今季の全日本モトクロス選手権シリーズは、全7戦のスケジュール。その開幕戦が、4月10日(土)~11日(日)に熊本県のHSR九州で開催された。阿蘇の外輪山を大きく望む菊池郡大津町にあるコースは、ホンダの熊本製作所に隣接したクルマやバイクの運転に関する複合施設内に位置し、全日本トップレベルのハイスピードかつ全開時間が長いコースレイアウトを特徴とする。
今回は土砂を搬入したメンテナンスは直前に実施されず、固い路面の上に細かい土が積もったセクションも多め。本来の土壌である黒土を感じさせる区間も多くあった。土日とも晴天に恵まれたが、両日とも風が強く、走行によって巻き上げられた大量の土ボコリが風に舞うコンディション。いつもの半分近いレース時間となる15分+1周の3ヒート制が導入されたIA1はもちろん、それ以外のクラスでも、スタートでなるべく前の位置を確保して少しでもクリアな視界を確保することが、上位進出のカギとなった。

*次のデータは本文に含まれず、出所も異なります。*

(* ===== verification/RepConfig.v ===== *)
(** * Configuration of the reputation system: reputation/reputation.go

    Defaults, hydration, validation and the recovery-conflict rules.  Maps are
    finite maps; YAML decoding is not modelled. *)

From S2P Require Import Prelude GoStrings Float64 Signals Score RepKey.
From Stdlib Require Import ZArith Lia Bool String SpecFloat.
From stdpp Require Import base list gmap strings.

Open Scope string_scope.
Open Scope Z_scope.

(** ** Records *)

Record SyncConfig := mkSyncConfig {
  sy_RefreshInterval : Duration;
  sy_WriteBufferSize : Z;
  sy_FlushInterval : Duration;
}.

Record ProbationConfig := mkProbationConfig {
  pb_Enabled : bool;
  pb_Threshold : float64;
  pb_TrafficPercent : float64;
  pb_RecoveryMultiplier : float64;
}.

Record TieredSelectionConfig := mkTieredSelectionConfig {
  ts_Enabled : bool;
  ts_Tier1Threshold : float64;
  ts_Tier2Threshold : float64;
  ts_Probation : ProbationConfig;
}.

Record ServiceConfig := mkServiceConfig {
  sv_KeyGranularity : string;
  sv_InitialScore : float64;
  sv_MinThreshold : float64;
  sv_RecoveryTimeout : Duration;
  sv_HealthChecksEnabled : bool;
  sv_ProbationEnabled : bool;
}.

Record Config := mkConfig {
  cf_Enabled : bool;
  cf_InitialScore : float64;
  cf_MinThreshold : float64;
  cf_RecoveryTimeout : Duration;
  cf_StorageType : string;
  cf_KeyGranularity : string;
  cf_ServiceOverrides : gmap string ServiceConfig;
  cf_SyncConfig : SyncConfig;
  cf_TieredSelection : TieredSelectionConfig;
  cf_Latency : LatencyConfig;
  cf_SignalImpacts : SignalImpactsConfig;
}.

Record RedisConfig := mkRedisConfig {
  rd_Address : string;
  rd_Password : string;
  rd_DB : Z;
  rd_KeyPrefix : string;
  rd_PoolSize : Z;
  rd_DialTimeout : Duration;
  rd_ReadTimeout : Duration;
  rd_WriteTimeout : Duration;
}.

(** ** Defaults *)

Definition DefaultRecoveryTimeout : Duration := 5 * minute.
Definition DefaultRefreshInterval : Duration := 5 * second.
Definition DefaultWriteBufferSize : Z := 1000.
Definition DefaultFlushInterval : Duration := 100 * millisecond.

Definition DefaultLatencyFastThreshold : Duration := 100 * millisecond.
Definition DefaultLatencyNormalThreshold : Duration := 500 * millisecond.
Definition DefaultLatencySlowThreshold : Duration := 1000 * millisecond.
Definition DefaultLatencyPenaltyThreshold : Duration := 2000 * millisecond.
Definition DefaultLatencySevereThreshold : Duration := 5000 * millisecond.
Definition DefaultFastBonus : float64 := f64_of_Z 2.
Definition DefaultSlowPenalty : float64 := f64_frac 5 10.
Definition DefaultVerySlowPenalty : float64 := f64_of_Z 0.

Definition DefaultRedisConfig : RedisConfig :=
  {| rd_Address := "localhost:6379"; rd_Password := ""; rd_DB := 0;
     rd_KeyPrefix := "path:reputation:"; rd_PoolSize := 10;
     rd_DialTimeout := 5 * second; rd_ReadTimeout := 3 * second; rd_WriteTimeout := 3 * second |}.

Definition DefaultSyncConfig : SyncConfig :=
  {| sy_RefreshInterval := DefaultRefreshInterval;
     sy_WriteBufferSize := DefaultWriteBufferSize;
     sy_FlushInterval := DefaultFlushInterval |}.

Definition DefaultLatencyConfig : LatencyConfig :=
  {| lc_Enabled := true;
     lc_FastThreshold := DefaultLatencyFastThreshold;
     lc_NormalThreshold := DefaultLatencyNormalThreshold;
     lc_SlowThreshold := DefaultLatencySlowThreshold;
     lc_PenaltyThreshold := DefaultLatencyPenaltyThreshold;
     lc_SevereThreshold := DefaultLatencySevereThreshold;
     lc_FastBonus := DefaultFastBonus;
     lc_SlowPenalty := DefaultSlowPenalty;
     lc_VerySlowPenalty := DefaultVerySlowPenalty;
     lc_ServiceProfiles := ∅ |}.

(** Go's zero values of the nested structs. *)
Definition zero_impacts : SignalImpactsConfig :=
  mkSignalImpactsConfig f_zero f_zero f_zero f_zero f_zero f_zero f_zero f_zero.
Definition zero_tiered : TieredSelectionConfig :=
  mkTieredSelectionConfig false f_zero f_zero (mkProbationConfig false f_zero f_zero f_zero).

Definition DefaultConfig : Config :=
  {| cf_Enabled := true;
     cf_InitialScore := InitialScore;
     cf_MinThreshold := DefaultMinThreshold;
     cf_RecoveryTimeout := DefaultRecoveryTimeout;
     cf_StorageType := "memory";
     cf_KeyGranularity := KeyGranularityURL;
     cf_ServiceOverrides := ∅;
     cf_SyncConfig := DefaultSyncConfig;
     cf_TieredSelection := zero_tiered;
     cf_Latency := DefaultLatencyConfig;
     cf_SignalImpacts := zero_impacts |}.

(** ** Hydration *)

Definition z_or (v d : Z) : Z := if v =? 0 then d else v.
Definition s_or (v d : string) : string := if (v =? "")%string then d else v.

Definition RedisConfig_HydrateDefaults (c : RedisConfig) : RedisConfig :=
  let d := DefaultRedisConfig in
  {| rd_Address := s_or (rd_Address c) (rd_Address d);
     rd_Password := rd_Password c;
     rd_DB := rd_DB c;
     rd_KeyPrefix := s_or (rd_KeyPrefix c) (rd_KeyPrefix d);
     rd_PoolSize := z_or (rd_PoolSize c) (rd_PoolSize d);
     rd_DialTimeout := z_or (rd_DialTimeout c) (rd_DialTimeout d);
     rd_ReadTimeout := z_or (rd_ReadTimeout c) (rd_ReadTimeout d);
     rd_WriteTimeout := z_or (rd_WriteTimeout c) (rd_WriteTimeout d) |}.

Definition SyncConfig_HydrateDefaults (s : SyncConfig) : SyncConfig :=
  {| sy_RefreshInterval := z_or (sy_RefreshInterval s) DefaultRefreshInterval;
     sy_WriteBufferSize := z_or (sy_WriteBufferSize s) DefaultWriteBufferSize;
     sy_FlushInterval := z_or (sy_FlushInterval s) DefaultFlushInterval |}.

Definition LatencyConfig_HydrateDefaults (l : LatencyConfig) : LatencyConfig :=
  {| lc_Enabled := lc_Enabled l;
     lc_FastThreshold := z_or (lc_FastThreshold l) DefaultLatencyFastThreshold;
     lc_NormalThreshold := z_or (lc_NormalThreshold l) DefaultLatencyNormalThreshold;
     lc_SlowThreshold := z_or (lc_SlowThreshold l) DefaultLatencySlowThreshold;
     lc_PenaltyThreshold := z_or (lc_PenaltyThreshold l) DefaultLatencyPenaltyThreshold;
     lc_SevereThreshold := z_or (lc_SevereThreshold l) DefaultLatencySevereThreshold;
     lc_FastBonus := or_default (lc_FastBonus l) DefaultFastBonus;
     lc_SlowPenalty := or_default (lc_SlowPenalty l) DefaultSlowPenalty;
     lc_VerySlowPenalty := lc_VerySlowPenalty l;
     lc_ServiceProfiles := lc_ServiceProfiles l |}.

Definition Config_HydrateDefaults (c : Config) : Config :=
  {| cf_Enabled := cf_Enabled c;
     cf_InitialScore := or_default (cf_InitialScore c) InitialScore;
     cf_MinThreshold := or_default (cf_MinThreshold c) DefaultMinThreshold;
     cf_RecoveryTimeout := z_or (cf_RecoveryTimeout c) DefaultRecoveryTimeout;
     cf_StorageType := s_or (cf_StorageType c) "memory";
     cf_KeyGranularity := s_or (cf_KeyGranularity c) KeyGranularityURL;
     cf_ServiceOverrides := cf_ServiceOverrides c;
     cf_SyncConfig := SyncConfig_HydrateDefaults (cf_SyncConfig c);
     cf_TieredSelection := cf_TieredSelection c;
     cf_Latency := LatencyConfig_HydrateDefaults (cf_Latency c);
     cf_SignalImpacts := cf_SignalImpacts c |}.

(** ** Validation *)

Inductive config_error :=
| InitialScoreOutOfBounds | MinThresholdOutOfBounds | InitialBelowMin | NegativeRecoveryTimeout.

Definition Config_Validate (c : Config) : option config_error :=
  if fltb (cf_InitialScore c) MinScore || fgtb (cf_InitialScore c) MaxScore then Some InitialScoreOutOfBounds
  else if fltb (cf_MinThreshold c) MinScore || fgtb (cf_MinThreshold c) MaxScore then Some MinThresholdOutOfBounds
  else if fltb (cf_InitialScore c) (cf_MinThreshold c) then Some InitialBelowMin
  else if cf_RecoveryTimeout c <? 0 then Some NegativeRecoveryTimeout
  else None.

Inductive recovery_message := NoMessage | TimeoutIgnored | NoRecoveryMechanism.

Record RecoveryConflictResult := mkRecoveryConflictResult {
  rc_HasConflict : bool;
  rc_HasNoRecovery : bool;
  rc_OriginalRecoveryTimeout : Duration;
  rc_Message : recovery_message;
}.

Definition ValidateRecoveryConfig (c : Config) (healthChecksEnabled : bool) : RecoveryConflictResult :=
  let probationEnabled := pb_Enabled (ts_Probation (cf_TieredSelection c)) in
  let hasSignalBasedRecovery := healthChecksEnabled || probationEnabled in
  let hasTimeBasedRecovery := 0 <? cf_RecoveryTimeout c in
  if hasSignalBasedRecovery && hasTimeBasedRecovery then
    mkRecoveryConflictResult true false (cf_RecoveryTimeout c) TimeoutIgnored
  else if negb hasSignalBasedRecovery && negb hasTimeBasedRecovery then
    mkRecoveryConflictResult false true (cf_RecoveryTimeout c) NoRecoveryMechanism
  else mkRecoveryConflictResult false false (cf_RecoveryTimeout c) NoMessage.

Definition with_recovery_timeout (c : Config) (t : Duration) : Config :=
  mkConfig (cf_Enabled c) (cf_InitialScore c) (cf_MinThreshold c) t (cf_StorageType c) (cf_KeyGranularity c)
    (cf_ServiceOverrides c) (cf_SyncConfig c) (cf_TieredSelection c) (cf_Latency c) (cf_SignalImpacts c).

Definition ResolveRecoveryConflict (c : Config) (healthChecksEnabled : bool) : Config :=
  let probationEnabled := pb_Enabled (ts_Probation (cf_TieredSelection c)) in
  let hasSignalBasedRecovery := healthChecksEnabled || probationEnabled in
  if hasSignalBasedRecovery && (0 <? cf_RecoveryTimeout c) then with_recovery_timeout c 0 else c.

(** ** Lemmas *)

Lemma z_or_idem v d : d <> 0 -> z_or (z_or v d) d = z_or v d.
Proof. intros H. unfold z_or. destruct (v =? 0) eqn:E; [|now rewrite E]. now apply Z.eqb_neq in H as ->. Qed.

Lemma s_or_idem v d : d <> "" -> s_or (s_or v d) d = s_or v d.
Proof. intros H. unfold s_or. destruct (v =? "")%string eqn:E; [|now rewrite E]. now apply String.eqb_neq in H as ->. Qed.

Lemma or_default_idem v d : feqb d f_zero = false -> or_default (or_default v d) d = or_default v d.
Proof. intros H. unfold or_default. destruct (feqb v f_zero) eqn:E; [now rewrite H|now rewrite E]. Qed.

Lemma Config_HydrateDefaults_idem c :
  Config_HydrateDefaults (Config_HydrateDefaults c) = Config_HydrateDefaults c.
Proof.
  unfold Config_HydrateDefaults, SyncConfig_HydrateDefaults, LatencyConfig_HydrateDefaults. cbn.
  rewrite !z_or_idem, !s_or_idem, !or_default_idem by (try reflexivity; try discriminate).
  reflexivity.
Qed.

(** A configuration that validates and whose numbers are numbers has its scores
    in bounds. *)
Lemma Config_Validate_bounds c :
  is_nan (cf_InitialScore c) = false -> is_nan (cf_MinThreshold c) = false -> Config_Validate c = None ->
  fleb MinScore (cf_InitialScore c) = true /\ fleb (cf_InitialScore c) MaxScore = true /\
  fleb MinScore (cf_MinThreshold c) = true /\ fleb (cf_MinThreshold c) (cf_InitialScore c) = true.
Proof.
  intros N1 N2. unfold Config_Validate, fgtb.
  destruct (fltb (cf_InitialScore c) MinScore) eqn:E1; [discriminate|].
  destruct (fltb MaxScore (cf_InitialScore c)) eqn:E2; [discriminate|].
  destruct (fltb (cf_MinThreshold c) MinScore) eqn:E3; [discriminate|].
  destruct (fltb MaxScore (cf_MinThreshold c)) eqn:E4; [discriminate|].
  destruct (fltb (cf_InitialScore c) (cf_MinThreshold c)) eqn:E5; [discriminate|].
  intros _. auto using fltb_false_fleb.
Qed.

(** ** The recovery conflict and hydration *)

(** Resolving the recovery conflict zeroes the recovery timeout, and hydrating
    the defaults (as NewService does) turns the zero back into the default: the
    resolution does not survive hydration. *)
Lemma hydrate_undoes_resolution (c : Config) (healthChecksEnabled : bool) :
  rc_HasConflict (ValidateRecoveryConfig c healthChecksEnabled) = true ->
  cf_RecoveryTimeout (ResolveRecoveryConflict c healthChecksEnabled) = 0 /\
  cf_RecoveryTimeout (Config_HydrateDefaults (ResolveRecoveryConflict c healthChecksEnabled)) = DefaultRecoveryTimeout.
Proof.
  unfold ValidateRecoveryConfig, ResolveRecoveryConflict.
  destruct ((healthChecksEnabled || _) && (0 <? cf_RecoveryTimeout c)) eqn:E; [cbn; auto|].
  intros H. exfalso. revert H. case_ifs; discriminate.
Qed.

最高峰クラスとなるIA1の決勝ヒート1では、昨年と同じくヤマハファクトリーチームから参戦する富田俊樹選手(#2)が、スタート直後に2番手の好位置。さらに今年も富田選手のチームメイトとなる渡辺祐介選手(#3)、今季はカワサキにマシンをスイッチしてファクトリーチームに加入した能塚智寛選手(#5)が続いた。レース序盤から、富田選手はトップのライダーとドッグファイトを展開。4周目には、何度も順位を入れ替えるような激しいバトルとなり、一度は富田選手が先行した。
3番手争いは、2周目に能塚選手が先行。4周目には、能塚選手が2番手に浮上したが、6周目に再逆転を許した。そして迎えた9周目の最終ラップ、再びトップ争いは激しさを増し、お互いにマシンをぶつけるラフなファイトに。2度目の接触で両者が転倒し、この間に2台をパスした能塚選手が優勝、渡辺選手が2位となった。富田選手は5位でゴール。能塚選手にとっては、タナボタながら全日本最高峰クラス初優勝となった。
決勝ヒート2では、富田選手と渡辺選手のヤマハファクトリーチーム勢が、スタートでトップ2を形成。両者とも、仕様は異なるがサンド系のタイヤを装着しており、耕されたスタート直後の直線での加速で大きなアドバンテージを得た。トップの富田選手は、序盤で3~4秒のリードを確保。2番手の渡辺選手も、3周目に能塚選手が3番手まで浮上してくる間に、6秒ほどのアドバンテージを得た。
その後、トップの3台はそれぞれが単独走行に近い状態に。そして富田選手がレースを制し、渡辺選手が2位となった。能塚選手は3番目にゴールしたが、レース後の排気音量測定で規定値をオーバーしていたことから失格扱い。これにより、今季は6年ぶりにホンダのマシンを駆る小方誠選手(#4)が、ひとつ順位を繰り上げて3位となった。小方選手は、ヒート1とヒート2ともにスタートで出遅れ、ヒート1は6位。ヒート2では一時10番手を走行していたが、中盤に追い上げて3位となった。
決勝ヒート3では、小方選手がスタート直後の混戦でトップに浮上。渡辺選手が2番手、能塚選手が3番手と上位を占めたが、富田選手はスタート直後に11番手と出遅れた。それでも、富田選手は1周目に7番手まで順位を回復。そして能塚選手は、1周目に渡辺選手をパスすると、2周目には小方選手を抜いて先頭に立った。3周目までは、能塚選手と小方選手と渡辺選手が接近した状態で、後続を引き離すトップ集団を形成していたが、4周目になると渡辺選手が遅れはじめた。
一方、富田選手は5番手まで浮上し、4番手のライダーをマークした。レース後半、渡辺選手は上位2台から完全に遅れ、優勝争いは能塚選手と小方選手のマッチレースに。そして最終ラップの9周目に、小方選手がコース中盤のタイトターンで能塚選手をパスした。しかし終盤のリズムセクションからタイトターンで能塚選手が再逆転に成功。これで能塚選手が優勝、小方選手が2位となった。渡辺選手が3位、最終ラップで逆転した富田選手が4位となり、ダンロップ勢が上位を独占した。